Abstract
Religious perspectives, myth, and magic are not merely evocative lenses by which to understand the work done by algorithms and "AI" in the present day- though they are indeed that. And they're not merely the historical underpinnings of the practices of technology in general and the dream of "AI" in particular- though they are that, too. Rather, these elements resonate and recur throughout the past and present practice of "AI" development-and those practices then act as new inputs, foundations, tinting lenses from and through which those systems and artifacts learn. These are ways of living in the world which don't simply exist at the margins or the periphery of our social interactions -rather they're foundational and central to the goals, the aims, the practice of these techno-scientific projects, and especially "AI." Indeed, these religious foundations are crucial to our understanding in a way that is often under-interrogated -not to say uninterrogated.

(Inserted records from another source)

(** The drive after the registers of a read were written. *)
Lemma command_spec d lba :
  drive d = Idle → busy d = false → 0 <= lba →
  let d1 := outb ATA_LBA_HIGH ((lba ≫ 16) .& 0xFF) (outb ATA_LBA_MID ((lba ≫ 8) .& 0xFF)
    (outb ATA_LBA_LOW (lba .& 0xFF) (outb ATA_SECCOUNT 1 (outb ATA_DRIVE (0xE0 .| ((lba ≫ 24) .& 0x0F)) d)))) in
  drive (outb ATA_COMMAND ATA_CMD_READ_SECTORS d1) = Seeking (lba mod 2 ^ 28) ∧
  (patience (outb ATA_COMMAND ATA_CMD_READ_SECTORS d1) <= seek_bound)%nat.
Proof.
  intros Hd Hb Hl. cbn zeta.
  destruct (register_law d ATA_DRIVE (0xE0 .| ((lba ≫ 24) .& 0x0F)) Hd Hb) as (H1 & B1 & T1); [set_solver|].
  destruct (register_law _ ATA_SECCOUNT 1 H1 B1) as (H2 & B2 & T2); [set_solver|].
  destruct (register_law _ ATA_LBA_LOW (lba .& 0xFF) H2 B2) as (H3 & B3 & T3); [set_solver|].
  destruct (register_law _ ATA_LBA_MID ((lba ≫ 8) .& 0xFF) H3 B3) as (H4 & B4 & T4); [set_solver|].
  destruct (register_law _ ATA_LBA_HIGH ((lba ≫ 16) .& 0xFF) H4 B4) as (H5 & B5 & T5); [set_solver|].
  assert (0xE0 .| ((lba ≫ 24) .& 0x0F) = 0xE0 + (lba / 2 ^ 24) mod 16) as Ed.
  { change 0x0F with (Z.ones 4). rewrite Z.land_ones, Z.shiftr_div_pow2 by lia.
    apply (lor_shiftl_low 14 _ 4); [lia|]. apply Z.mod_pos_bound. lia. }
  destruct (command_law _ H5 B5) as [Hs Hp].
  - by rewrite T5, T4, T3, T2.
  - rewrite T5, T4, T3, T2, T1. cbn. rewrite Ed. div_lia.
  - split; [|done]. rewrite Hs. f_equal. rewrite !T5, !T4, !T3, !T2, !T1. cbn -[Z.mul Z.add Z.pow Z.modulo Z.land Z.shiftr Z.lor].
    rewrite Ed. change 0xFF with (Z.ones 8). rewrite !Z.land_ones, !Z.shiftr_div_pow2 by lia. div_lia.
Qed.

(** The sectors of the drive as bytes; 28 bits of the number are sent. *)
Definition sector_bytes (lba : Z) : option (list Z) := bytes_of <$> sector_words (lba mod 2 ^ 28).

Lemma sector_bytes_wf : disk_wf sector_bytes.
Proof.
  intros lba sec. unfold sector_bytes. destruct (sector_words _) as [ws|] eqn:E; [|done]. intros [= <-].
  destruct (sector_words_law _ _ E) as [Hl Hf]. rewrite length_bytes_of, Hl. split; [done|].
  unfold bytes_of. clear E Hl. induction Hf as [|w ws Hw _ IH]; [constructor|]. rewrite bind_cons.
  apply Forall_app. split; [|done]. unfold in_u in *. repeat constructor; div_lia.
Qed.

(** One call. *)
Lemma read_sector_step fuel lba buf d :
  drive d = Idle → (patience d <= fuel)%nat → Z.of_nat seek_bound < 100000 → in_u 32 lba →
  length buf = 512%nat →
  disk_wf sector_bytes ∧
  ∃ d', drive d' = Idle ∧
    ata_read_sector fuel true lba buf d =
    Some (match sector_bytes lba with Some sector => (true, sector, d') | None => (false, buf, d') end).
Proof.
  intros Hd Hf Hs Hl Hb. split; [apply sector_bytes_wf|]. unfold ata_read_sector. cbn [negb].
  destruct (wait_bsy_spec fuel d Hd Hf) as (d0 & -> & Hd0 & Hb0). cbn [mbind option_bind].
  destruct (command_spec d0 lba Hd0 Hb0) as [Hseek Hp]; [unfold in_u in Hl; lia|].
  set (d1 := outb ATA_COMMAND _ _) in *.
  pose proof (wait_drq_spec d1 _ Hseek ltac:(lia)) as Hfound.
  destruct (ata_wait_drq d1) as [[] d2]; cbn [fst snd negb] in *; unfold found in Hfound; cbn in Hfound; unfold sector_bytes.
  - destruct Hfound as (ws & E & Hd2). rewrite E. cbn [fmap option_fmap option_map].
    destruct (sector_words_law _ _ E) as [Hlw _].
    destruct (transfer_loop ws 0 [] buf d2) as (d' & E' & Hd'); [by destruct ws|done|done|lia|lia|].
    exists d'. split; [done|]. unfold for_up. rewrite Hlw in E'. change (Z.to_nat (256 - 0)) with 256%nat.
    cbn [app] in E'. rewrite E', drop_ge, (right_id_L [] (++)) by lia. done.
  - destruct Hfound as [E Hd2]. rewrite E. exists d2. done.
Qed.

(** C26: the disk driver.  From a drive between two commands, busy or not, that answers
    within the 100000 polls and shows neither ERR nor DRQ while it is busy searching, one
    call reads the sector (its number modulo 2^28) into the buffer, or reports the drive's
    error and leaves the buffer alone; the drive is idle again, so any sequence of calls
    gives what one fixed function from numbers to 512-byte sectors gives, which is the
    disk the filesystem is proved against. *)
Theorem ata_reads_sectors fuel lba buf d :
  drive d = Idle → (patience d <= fuel)%nat → Z.of_nat seek_bound < 100000 → in_u 32 lba →
  length buf = 512%nat →
  disk_wf sector_bytes ∧
  ∃ d', drive d' = Idle ∧
    ata_read_sector fuel true lba buf d =
    Some (match sector_bytes lba with Some sector => (true, sector, d') | None => (false, buf, d') end).
Proof. apply read_sector_step. Qed.
End reading.

(** ** A drive *)

(** It serves the sectors of [medium]; every change takes some polls, during which the status is
    [shown] (with BSY) and writes are lost.  It is busy for a while after a transfer, too. *)
Record sim := mk_sim { sim_phase : phase; sim_regs : gmap Z Z; sim_wait : nat }.

Section drive.
Variable medium : Z → option (list Z).
Hypothesis medium_ok : ∀ lba ws, medium lba = Some ws → length ws = 256%nat ∧ Forall (in_u 16) ws.
Variable shown : Z.
Hypothesis shown_busy : truth (shown .& ATA_SR_BSY) = true.

Definition sim_reg (d : sim) (p : Z) : Z := default 0 (sim_regs d !! p).
Definition sim_busy (d : sim) : bool := negb (Nat.eqb (sim_wait d) 0).

Definition sim_status (d : sim) : Z * sim :=
  match sim_wait d with
  | S n => (shown, mk_sim (sim_phase d) (sim_regs d) n)
  | O => match sim_phase d with
         | Seeking lba =>
             match medium lba with
             | Some ws => (0x48, mk_sim (Sending ws) (sim_regs d) 0)
             | None => (0x41, mk_sim Idle (sim_regs d) 0)
             end
         | _ => (0x40, d)
         end
  end.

While social scientists and humanities scholars increasingly point to the role belief plays in "AI," social and experiential knowledges are still among the most difficult things to get technoscientific researchers to consider as knowledge at all, much less discuss and account for. Many still feel that values and religious beliefs are and should be separate from technoscientific inquiry. I argue, however, that by engaging in both the magico-religious valences and the lived experiential expertise of marginalized people, "AI" and other technological systems can be better understood, and their harms anticipated and curtailed.